Missouri grants surviving spouses a large portion of a decedent’s estate, whether or not there is a will.
If the deceased had no descendants, the surviving spouse receives the entire intestate estate.
If the deceased spouse had descendants, all of whom are are also issue of the surviving spouse, the surviving spouse receives one-half of the intestate estate plus $20,000. If the deceased spouse had descendants, and one or more are not issue of the surviving spouse, the surviving spouse receives one-half of the intestate estate.
If a surviving spouse is unhappy with the terms of the will, the surviving spouse may elect against the will and claim elective share. The surviving spouse is entitled to receive as his or her minimum share one-half of the decedent’s property if the decedent has no descendants, or one-third of the property if the deceased spouse is survived by descendants. In determining the spouse’s elective share, an augmented estate is used, which includes trust assets, jointly held property, and life insurance.
The spouse is entitled to exempt property without regard to any provisions the deceased might have made for the disposition of other assets. The exempt property includes “the family bible and other books, one automobile or other passenger motor vehicle, including a pickup truck, with its means of propulsion, all wearing apparel of the family, all household electrical appliances, all household musical and other amusement instruments and all household and kitchen furniture, appliances, utensils and implements.”

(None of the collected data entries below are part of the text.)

Lemma ok_or_oom_mem {A} (r : option (option A)) (P : A -> Prop) :
  has_memory -> ok_or_oom r P -> exists s, r = Some (Some s) /\ P s.
Proof. intros Hm. destruct r as [[s|]|]; simpl; [eauto | | done]. intros [n Hn]. by rewrite Hm in Hn. Qed.

Lemma repr_range s l : repr s l -> 0 <= len s /\ 0 <= free s /\ len s + free s <= INT_MAX /\ len s = zlen l.
Proof. intros (t & _ & -> & -> & Hm). zlen_pos. lia. Qed.

Lemma sdslen_repr s l : repr s l -> sdslen s = zlen l.
Proof.
  intros Hr. destruct (repr_range s l Hr) as (? & ? & ? & <-). apply uwrap_small. unfold INT_MAX in *. lia.
Qed.

Lemma sdsavail_repr s l : repr s l -> sdsavail s = free s.
Proof. intros Hr. destruct (repr_range s l Hr) as (? & ? & ? & _). apply uwrap_small. unfold INT_MAX in *. lia. Qed.

(** The string is its C string when it has no NUL. *)
Lemma cstr_app l t : 0 ∉ l -> cstr (l ++ 0 :: t) = Some l.
Proof.
  induction l as [|b l IH]; intros Hn; [done|]. simpl.
  rewrite (proj2 (Z.eqb_neq b 0)) by set_solver. rewrite IH by set_solver. done.
Qed.

Lemma wr_bytes_at (l x t : bytes) y i : i = zlen l -> zlen x = zlen y ->
  wr_bytes (l ++ x ++ t) i y = Some (l ++ y ++ t).
Proof.
  intros -> Hl. unfold wr_bytes. rewrite decide_True by zl. f_equal. rewrite !app_assoc.
  f_equal; [f_equal|].
  - rewrite <- app_assoc. apply take_app_exact. unfold zlen. lia.
  - apply drop_app_exact. rewrite length_app. unfold zlen in *. lia.
Qed.

(** A buffer of a known length can be cut where a write begins and ends. *)
Lemma cut_at (t : bytes) n : 0 <= n <= zlen t -> exists a b, t = a ++ b /\ zlen a = n.
Proof.
  intros. exists (take (Z.to_nat n) t), (drop (Z.to_nat n) t). rewrite take_drop. split; [done|]. zl.
Qed.

Lemma take_zlen_app (l k : bytes) n : n = zlen l -> take (Z.to_nat n) (l ++ k) = l.
Proof. intros ->. apply take_app_exact. unfold zlen. lia. Qed.

(** *** Creation *)

Lemma sdsnewlen_spec src l : 0 <= l <= INT_MAX -> l <= zlen src ->
  ok_or_oom (sdsnewlen (Some src) l) (fun s => repr s (take (Z.to_nat l) src) /\ free s = 0).
Proof.
  intros Hl Hsrc. unfold sdsnewlen. destruct (malloc_ok _) eqn:Em; cbn [negb]; [|by eexists].
  rewrite (proj2 (Z.leb_le l (zlen src))) by lia.
  assert (zlen (take (Z.to_nat l) src) = l) as Ht by zl.
  replace (replicate (Z.to_nat (l + 1)) junk) with ([] ++ replicate (Z.to_nat l) junk ++ [junk]).
  2: { replace (Z.to_nat (l + 1)) with (Z.to_nat l + 1)%nat by lia. by rewrite replicate_add. }
  rewrite wr_bytes_at by zl. cbn [app mbind option_bind].
  rewrite (wr_at _ [] junk 0) by done. cbn [mbind option_bind].
  rewrite i32_small by (unfold INT_MIN, INT_MAX in *; lia).
  split; [|done]. exists []. cbn [buf len free]. split_and!; zl || done.
Qed.

Lemma sdsempty_spec : ok_or_oom sdsempty (fun s => repr s []).
Proof.
  eapply ok_or_oom_impl; [by apply sdsnewlen_spec|]. intros s [Hs _]. exact Hs.
Qed.

Lemma sdsnew_spec l t : 0 ∉ l -> zlen l <= INT_MAX -> ok_or_oom (sdsnew (Some (l ++ 0 :: t))) (fun s => repr s l).
Proof.
  intros Hn Hl. unfold sdsnew. rewrite cstr_app by done. cbn [fmap option_fmap option_map mbind option_bind].
  eapply ok_or_oom_impl; [apply sdsnewlen_spec; zl|]. intros s [Hs _]. by rewrite take_zlen_app in Hs by done.
Qed.

Lemma sdsdup_spec s l : repr s l -> ok_or_oom (sdsdup s) (fun s' => repr s' l /\ free s' = 0).
Proof.
  intros Hs. unfold sdsdup. rewrite (sdslen_repr s l Hs). destruct Hs as (t & -> & _ & _ & Hm).
  eapply ok_or_oom_impl; [apply sdsnewlen_spec; zl|]. intros s'. by rewrite take_zlen_app.
Qed.

(** *** Room *)

Lemma realloc_grow (b : bytes) n : zlen b <= n ->
  realloc_buf b n = b ++ replicate (Z.to_nat (n - zlen b)) junk.
Proof. intros Hn. unfold realloc_buf. rewrite take_ge; [done|]. unfold zlen in Hn. lia. Qed.

Lemma sdsMakeRoomFor_spec s l n : repr s l -> 0 <= n -> fits (zlen l + n) ->
  ok_or_oom (sdsMakeRoomFor s n) (fun s' => repr s' l /\ n <= free s').
Proof.
  intros Hs Hn [_ Hf]. unfold sdsMakeRoomFor. rewrite (sdsavail_repr s l Hs), (sdslen_repr s l Hs).
  destruct (Z.leb_spec n (free s)); [done|].
  unfold SDS_MAX_PREALLOC, INT_MAX in *. pose proof (zlen_nonneg l).
  rewrite (uwrap_small 64 (zlen l + n)) by lia.
  set (newlen := if zlen l + n <? 1024 * 1024 then u64 ((zlen l + n) * 2) else u64 (zlen l + n + 1024 * 1024)).
  assert (zlen l + n <= newlen <= INT_MAX) as Hnew.
  { unfold newlen, INT_MAX. destruct (Z.ltb_spec (zlen l + n) (1024 * 1024)); rewrite uwrap_small; lia. }
  unfold INT_MAX in *. destruct (malloc_ok _) eqn:Em; cbn [negb]; [|by eexists].
  rewrite uwrap_small, i32_small by (unfold INT_MIN, INT_MAX; lia).
  destruct Hs as (t & Hb & Hlen & Hfree & Hm). split; [|cbn [free]; lia].
  rewrite Hb, realloc_grow by (rewrite zlen_app, zlen_cons; lia).
  eexists. cbn [buf len free]. rewrite <- app_assoc. cbn [app].
  split; [done|]. split; [done|]. split; [|unfold INT_MAX]; zl.
Qed.

Lemma repr_room s l n : repr s l -> 0 <= n <= free s ->
  exists x t, buf s = l ++ x ++ t /\ zlen x = n + 1 /\ zlen t = free s - n /\ zlen l + free s <= INT_MAX /\
    len s = zlen l.
Proof.
  intros (t & Hb & Hlen & Hfree & Hm) Hn.
  destruct (cut_at (0 :: t) (n + 1)) as (x & t' & E & Hx); [zl|].
  exists x, t'. rewrite Hb, E. split; [done|]. split; [done|].
  assert (zlen (0 :: t) = zlen (x ++ t')) as Hz by (by rewrite E). zl.
Qed.

(** Writing [y] behind the content, a NUL after it, and the new lengths. *)
Lemma repr_append s l y : repr s l -> zlen y <= free s ->
  exists b, wr_bytes (buf s) (zlen l) y = Some b /\
    exists b', wr b (zlen l + zlen y) 0 = Some b' /\
      repr (mk_sds (zlen l + zlen y) (free s - zlen y) b') (l ++ y).
Proof.
  intros Hs Hy. destruct (repr_room s l (zlen y) Hs) as (x & t & Hb & Hx & Ht & Hm & Hl); [zl|].
  destruct (cut_at x (zlen y)) as (x1 & x2 & -> & Hx1); [zl|].
  destruct x2 as [|c [|? ?]]; [zl | | zl].
  rewrite Hb, <- app_assoc. eexists. split; [by apply wr_bytes_at|].
  cbn [app]. eexists. split.
  - rewrite app_assoc. apply wr_at. zl.
  - exists t. cbn [buf len free]. split_and!; zl || done.
Qed.

(** *** Concatenation *)

Lemma sdscatlen_spec s l t n : repr s l -> 0 <= n <= zlen t -> fits (zlen l + n) ->
  ok_or_oom (sdscatlen s t n) (fun s' => repr s' (l ++ take (Z.to_nat n) t)).
Proof.
  intros Hs Hn Hf. unfold sdscatlen. rewrite (sdslen_repr s l Hs).
  eapply ok_or_oom_bind; [apply sdsMakeRoomFor_spec; [done | lia | done]|].
  intros s' [Hs' Hroom]. rewrite (proj2 (Z.ltb_ge _ _)) by lia.
  set (y := take (Z.to_nat n) t). assert (zlen y = n) as Hy by (unfold y; zl).
  destruct (repr_append s' l y Hs') as (b & -> & b' & Hb' & Hr); [lia|]. cbn [mbind option_bind].
  destruct (repr_range s' l Hs') as (? & ? & ? & ?). unfold fits, SDS_MAX_PREALLOC, INT_MAX in *. zlen_pos.
  rewrite Hy in *. rewrite !(uwrap_small 64 (zlen l + n)) by lia. rewrite Hb'. cbn [mbind option_bind].
  rewrite (uwrap_small 64 (free s')), uwrap_small by lia.
  rewrite !i32_small by (unfold INT_MIN, INT_MAX; lia). exact Hr.
Qed.
(** C21: with client functions that are defined everywhere, the reader is defined on every
    input whose array headers fit an [int], as long as memory can be allocated: no read
    outside the buffer, no access outside the task array, no failing assertion, and it
    terminates. (A number that overflows a [long long] is read as it wraps around.) *)
Theorem reader_safe (r : reader) (chunks : list bytes) (w : W)
    (Hmem : has_memory) (Hnew : redisReaderCreateWithFunctions true = Some (Some r))
    (Hfit : Sds.fits (zlen (concat chunks))) (Htot : fn_total) (Hcounts : counts_ok (concat chunks)) :
  exists outs r' w', consume r chunks w = Some (outs, r', w').
Proof.
  pose proof (consume_spec r chunks w Hmem Hnew Hfit) as Hobs.
  destruct (pump_safe (S (length (concat chunks))) [root_task] None (concat chunks) w) as [[outs d] Hp];
    try done; try lia; [unfold rep_inv; simpl; lia|].
  unfold pump_all in Hobs. rewrite Hp in Hobs.
  destruct (consume r chunks w) as [[[o r'] w']|]; [eauto|]. by destruct d.
Qed.

End Reader.

(** ** A client without reply functions *)

#[local] Existing Instance demo_memory.

Definition demo_reader : redisReader unit :=
  mk_reader 0 [] (Some (Sds.mk_sds 0 0 [0])) 0 0 REDIS_READER_MAX_BUF (replicate 9 (mk_task 0 0 0 None None)) (-1) None.

Lemma demo_create : redisReaderCreateWithFunctions true = Some (Some demo_reader).
Proof. reflexivity. Qed.

Definition crlf : bytes := [13; 10].
Definition demo_chunks : list bytes :=
  [bstr "*2" ++ [13]; [10] ++ bstr "$3" ++ crlf ++ bstr "a"; bstr "bc" ++ crlf ++ bstr ":7" ++ crlf ++ bstr "+O";
   bstr "K" ++ crlf].

(** A number out of the range of a [long long] is read as another one. *)
Theorem number_wraps : readLongLong (bstr "18446744073709551621" ++ crlf) = Some 5.
Proof. reflexivity. Qed.

Lemma reader_refines_parser_witness :
  observe None (consume None demo_reader demo_chunks tt) =
  Some ([Cast REDIS_REPLY_ARRAY; Cast REDIS_REPLY_STATUS], (0, []), tt, Some tt).
Proof.
  rewrite (reader_refines_parser None demo_reader demo_chunks tt demo_has_memory demo_create ltac:(done)).
  vm_compute. reflexivity.
Defined.

Lemma reader_chunk_independent_witness :
  observe None (consume None demo_reader demo_chunks tt) = observe None (consume None demo_reader [concat demo_chunks] tt).
Proof.
  refine (reader_chunk_independent None demo_reader demo_chunks [concat demo_chunks] tt demo_has_memory demo_create _ _);
    [done | symmetry; apply app_nil_r].
Defined.
Lemma redisFormatCommandArgv_text argv argvlen strs : passed argv argvlen strs -> zlen (encode strs) < INT_MAX ->
  redisFormatCommandArgv argv argvlen =
    if malloc_ok (u64 (zlen (encode strs) + 1)) then Some (Some (zlen (encode strs), encode strs ++ [0])) else Some None.
Proof.
  intros Hp Hm. unfold redisFormatCommandArgv. destruct (arg_lens_spec _ _ _ Hp) as (args & -> & Hh).
  cbn [mbind option_bind]. rewrite (passed_length _ _ _ Hp), count_argc by lia. cbn [mbind option_bind].
  pose proof (zlen_encode strs) as He. unfold INT_MAX in *. zlen_pos.
  rewrite i32_small by (unfold INT_MIN, INT_MAX; lia).
  rewrite (total_int_spec args strs Hh) by (unfold INT_MAX; lia). cbn [mbind option_bind].
  rewrite <- He. by apply build_spec.
Qed.

(** ** The sds formatter *)

Lemma render_count argc : 0 <= argc -> Sds.render (bstr "*%i" ++ CRLF) [Sds.ArgInt argc] = Some (42 :: dec argc ++ CRLF).
Proof.
  intros. transitivity (Some (42 :: sdec argc ++ CRLF)); [done|].
  unfold sdec. by rewrite (proj2 (Z.ltb_ge _ _)) by done.
Qed.

Lemma render_len n : Sds.render (bstr "$%T" ++ CRLF) [Sds.ArgSize n] = Some (36 :: dec n ++ CRLF).
Proof. done. Qed.

Lemma cat_args_spec args strs : has_memory -> holds args strs -> forall s l, Sds.repr s l ->
  Sds.fits (zlen l + zlen (flat_map bulk strs) + 1) ->
  exists s', cat_args s args = Some s' /\ Sds.repr s' (l ++ flat_map bulk strs).
Proof.
  intros Hmem. induction 1 as [|[m n] a args strs [Hl [mr Hmr]] _ IH]; intros s l Hs Hfit.
  { exists s. cbn. by rewrite app_nil_r. }
  simpl in Hl, Hmr. subst n m. rewrite flat_bulk_cons in Hfit. pose proof (zlen_bulk a) as Hb.
  unfold Sds.fits, Sds.SDS_MAX_PREALLOC, INT_MAX in *. zlen_pos. cbn [cat_args].
  destruct (Sds.sdscatfmt_render s l _ _ _ Hmem Hs (render_len (zlen a))) as (s1 & -> & Hs1).
  { repeat constructor; cbn; lia. }
  { unfold Sds.fits, Sds.SDS_MAX_PREALLOC, INT_MAX. unfold CRLF in *. zl. }
  cbn [mbind option_bind].
  destruct (Sds.ok_or_oom_mem _ _ Hmem (Sds.sdscatlen_spec s1 _ (a ++ mr) (zlen a) Hs1 ltac:(zl)
    ltac:(unfold Sds.fits, Sds.SDS_MAX_PREALLOC, INT_MAX; unfold CRLF in *; zl))) as (s2 & -> & Hs2).
  rewrite Sds.take_zlen_app in Hs2 by done.
  destruct (Sds.ok_or_oom_mem _ _ Hmem (Sds.sdscatlen_spec s2 _ CRLF 2 Hs2 ltac:(done)
    ltac:(unfold Sds.fits, Sds.SDS_MAX_PREALLOC, INT_MAX; unfold CRLF in *; zl))) as (s3 & -> & Hs3).
  replace (((l ++ 36 :: dec (zlen a) ++ CRLF) ++ a) ++ take (Z.to_nat 2) CRLF) with (l ++ bulk a) in Hs3
    by (unfold bulk; repeat (rewrite <- app_assoc || cbn [app]); done).
  destruct (IH s3 _ Hs3) as (s4 & -> & Hs4); [zl|].
  exists s4. split; [done|]. cbn [flat_map]. by rewrite app_assoc.
Qed.

Lemma redisFormatSdsCommandArgv_text argv argvlen strs : has_memory -> passed argv argvlen strs ->
  Sds.fits (zlen (encode strs) + 1) ->
  exists s, redisFormatSdsCommandArgv argv argvlen = Some (Some (zlen (encode strs), s)) /\ Sds.repr s (encode strs).
Proof.
  intros Hmem Hp Hfit. unfold redisFormatSdsCommandArgv. destruct (arg_lens_spec _ _ _ Hp) as (args & -> & Hh).
  unfold Sds.fits, Sds.SDS_MAX_PREALLOC, INT_MAX in *.
  cbn [mbind option_bind]. rewrite (passed_length _ _ _ Hp), count_argc by (unfold INT_MAX; lia). cbn [mbind option_bind].
  pose proof (zlen_encode strs) as He. pose proof (zlen_strs strs). zlen_pos.
  rewrite (total_u64_spec args strs Hh) by (unfold INT_MAX; lia). cbn [mbind option_bind]. rewrite <- He.
  destruct (Sds.ok_or_oom_mem _ _ Hmem Sds.sdsempty_spec) as (s0 & -> & Hs0).
  destruct (Sds.ok_or_oom_mem _ _ Hmem (Sds.sdsMakeRoomFor_spec s0 [] (zlen (encode strs)) Hs0 ltac:(lia)
    ltac:(unfold Sds.fits, Sds.SDS_MAX_PREALLOC, INT_MAX; zl))) as (s1 & -> & Hs1 & _).
  destruct (Sds.sdscatfmt_render s1 [] _ _ _ Hmem Hs1 (render_count (zlen strs) ltac:(lia))) as (s2 & -> & Hs2).
  { repeat constructor; cbn; unfold INT_MIN, INT_MAX; lia. }
  { unfold Sds.fits, Sds.SDS_MAX_PREALLOC, INT_MAX. unfold CRLF in *. zl. }
  cbn [mbind option_bind]. rewrite app_nil_l in Hs2.
  destruct (cat_args_spec args strs Hmem Hh s2 _ Hs2) as (s3 & -> & Hs3).
  { unfold Sds.fits, Sds.SDS_MAX_PREALLOC, INT_MAX. unfold CRLF in *. zl. }
  cbn [mbind option_bind].
  replace ((42 :: dec (zlen strs) ++ CRLF) ++ flat_map bulk strs) with (encode strs) in Hs3
    by (unfold encode; cbn [app]; by rewrite <- app_assoc).
  rewrite (Sds.sdslen_repr s3 _ Hs3), Z.eqb_refl. cbn [negb].
  rewrite i32_small by (unfold INT_MIN, INT_MAX; lia). by exists s3.
Qed.

(** ** What a format stands for *)

(** A numeric directive: [d] is its text from the [%] on, [k] the argument it takes. The
    classification does not depend on what follows, and the text fits the 16 bytes the
    formatter copies it to. *)
Record number (d : bytes) (k : num_kind) (a : farg) : Prop := {
  number_len : 2 <= zlen d < 14;
  number_next : at_ d 1 <> 115 /\ at_ d 1 <> 98 /\ at_ d 1 <> 37 /\ at_ d 1 <> 0;
  number_nul : 0 ∉ d;
  number_head : head d = Some 37;
  number_class : forall rest, classify (d ++ rest) = Some (length d - 1, k)%nat;
  number_arg : forall r, take_num k (a :: r) = Some (a, r);
  number_text : 0 ∉ vsnprintf d a
}.

(** A format as the sequence of its parts. *)
Inductive item :=
| Space
| Char (c : Z)
| Percent
| Str (a r : bytes)
| Bin (a r : bytes)
| Num (d : bytes) (k : num_kind) (a : farg).

Definition item_ok (i : item) : Prop :=
  match i with
  | Char c => c <> 0 /\ c <> 32 /\ c <> 37
  | Str a _ => 0 ∉ a
  | Num d k a => number d k a
  | _ => True
  end.

(** The text of an item in the format, the variadic argument it takes, what it stands for. *)
Definition item_text (i : item) : bytes :=
  match i with
  | Space => [32]
  | Char c => [c]
  | Percent => [37; 37]
  | Str _ _ => [37; 115]
  | Bin _ _ => [37; 98]
  | Num d _ _ => d
  end.

Definition item_args (i : item) : list farg :=
  match i with
  | Str a r => [FStr (a ++ 0 :: r)]
  | Bin a r => [FBin (a ++ r) (zlen a)]
  | Num _ _ a => [a]
  | _ => []
  end.

Definition item_bytes (i : item) : bytes :=
  match i with
  | Space => []
  | Char c => [c]
  | Percent => [37]
  | Str a _ | Bin a _ => a
  | Num d _ a => vsnprintf d a
  end.

Definition is_space (i : item) : bool := match i with Space => true | _ => false end.

(** The words of the command: items between spaces; a word with only empty items is kept. *)
Fixpoint words (cur : option bytes) (items : list item) : list bytes :=
  match items with
  | [] => option_list cur
  | i :: items' =>
      if is_space i then option_list cur ++ words None items'
      else words (Some (default [] cur ++ item_bytes i)) items'
  end.

Lemma words_mono items : forall cur, zlen (default [] cur) <= zlen (flat_map bulk (words cur items)).
Proof.
  induction items as [|i items IH]; intros cur; cbn [words].
  - destruct cur as [w|]; cbn [option_list option_rect from_option id app]; [|done]. rewrite flat_bulk_cons, zlen_bulk. zlen_pos. lia.
  - destruct (is_space i).
    + destruct cur as [w|]; cbn [option_list option_rect from_option id app]; [|zlen_pos; done].
      rewrite flat_bulk_cons, zlen_bulk. zlen_pos. lia.
    + specialize (IH (Some (default [] cur ++ item_bytes i))). cbn [from_option id] in IH |- *. rewrite zlen_app in IH. zlen_pos. lia.
Qed.

(** The state of the loop represents the finished words and the one being built. *)
Definition fmt_inv (st : fstate) (done : list bytes) (cur : option bytes) : Prop :=
  Sds.repr (curarg st) (default [] cur) /\ touched st = bool_decide (is_Some cur) /\
  Forall2 Sds.repr (fargv st) done /\ ftotlen st = zlen (flat_map bulk done).

(** The total of the words stays in the range where the buffers can grow. *)
Definition fmt_fits (strs : list bytes) : Prop := Sds.fits (zlen (encode strs) + 1).

(** A step goes on in a state with the new words, or runs out of memory. *)
Definition step_ok (r : option step_result) (P : fstate -> bytes -> list farg -> Prop) : Prop :=
  match r with
  | Some (Continue st rest args) => P st rest args
  | Some MemoryErr => exists n, malloc_ok n = false
  | _ => False
  end.

Lemma flat_bulk_app a b : zlen (flat_map bulk (a ++ b)) = zlen (flat_map bulk a) + zlen (flat_map bulk b).
Proof. by rewrite flat_map_app, zlen_app. Qed.

Lemma push_arg_spec st done w : fmt_inv st done (Some w) ->
  zlen (flat_map bulk done) + zlen (bulk w) <= INT_MAX ->
  Sds.ok_or_oom (push_arg st) (fun st' => Forall2 Sds.repr (fargv st') (done ++ [w]) /\
    ftotlen st' = zlen (flat_map bulk (done ++ [w]))).
Proof.
  intros (Hc & _ & Ha & Ht) Hm. unfold push_arg. destruct (malloc_ok _) eqn:Em; cbn [negb]; [|by eexists].
  cbn [from_option id] in Hc. pose proof (zlen_bulk w). unfold INT_MAX in *. zlen_pos.
  rewrite (Sds.sdslen_repr _ _ Hc), bulklen_spec by (unfold INT_MAX; lia).
  cbn [mbind option_bind Sds.ok_or_oom fargv ftotlen]. split; [by apply Forall2_app; [|constructor]|].
  rewrite Ht, i32_u64 by (unfold INT_MIN, INT_MAX; lia). rewrite flat_bulk_app, flat_bulk_cons. cbn [flat_map]. zl.
Qed.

Missouri recognizes marital agreements whereby spouses can waive the right to inherit from each other’s estates. Most states will enforce a marital agreement of there is adequate disclosure of the assets and income of each party to the marriage. Missouri law provides for additional protections for the waiving spouse. As explained in Cassidy v. Cassidy (In re Estate of Cassidy), 356 S.W.3d 339, 345 (Mo. Ct. App. 2011):
As our Supreme Court explained in Youngblood, contractual recitals will not save an antenuptial agreement if the spouse surrendering marital rights demonstrates that there has been overreaching or imposition upon that spouse.Id. In the case at bar, the trial court made a specific finding that Ray had overreached and defrauded Carolyn. That finding is supported by the evidence. Ray only brought up the subject of an antenuptial agreement on two fleeting occasions before the morning of the wedding. No substantive discussions about the terms of the Agreement took place. [**18] Carolyn had no prior experience with an antenuptial agreement. Ray picked the attorney who drafted the Agreement and specifically told Carolyn that she did not need her own attorney. She had no input in drafting the Agreement and provided none of the factual information contained therein. Ray prohibited Carolyn from telling anyone about their impending marriage, which effectively kept Carolyn from discussing the subject of the antenuptial agreement with her family, friends or coworkers. Ray gave the Agreement to Carolyn only six hours before the wedding and insisted that they immediately sign it. By doing so, Ray ignored the advice of his own attorney that Carolyn should be given ample opportunity to read the Agreement and have it reviewed by independent counsel before signing. The Agreement itself presupposed that sequence of events because Section 14 stated that “[e]ach of us consulted with an independent attorney concerning the nature, terms and effect of this agreement. Our attorneys have advised of the rights and interests which normally arise as a consequence of a marriage and we are fully aware that many of those rights are being forever waived under this agreement.” In reality, [**19] that contractual recital was false. The Agreement also stated that Carolyn was waiving her right “to make an election as a surviving spouse to take against the will of the other.” She did not understand what that right entailed or what she would be giving up if she signed the Agreement. Indeed, she testified that she did not even understand that the Agreement applied if one of them died. When Carolyn told Ray that she did not understand the Agreement, Ray misrepresented the significance of the document by saying that it was “just protocol” or “a formality” that they could change in the future and that Carolyn should not be worried about it.
Inheritance Rights Barred by Misconduct
If any married person voluntarily leaves his or her spouse and goes away and continues with an adulterer or abandons his or her spouse without reasonable cause and continues to live separate and apart from his or her spouse for one whole year next preceding his or her death, or dwells with another in a state of adultery continuously, such spouse is forever barred from his or her inheritance rights, homestead allowance, exempt property or any statutory allowances from the estate of his or her spouse unless such spouse is voluntarily reconciled to him or her and resumes cohabitation with him or her.
Missouri provides for relatively short deadlines for claiming spousal rights, so a consultation with a Missouri probate lawyer would be warranted for spouses needing advice for survivor rights.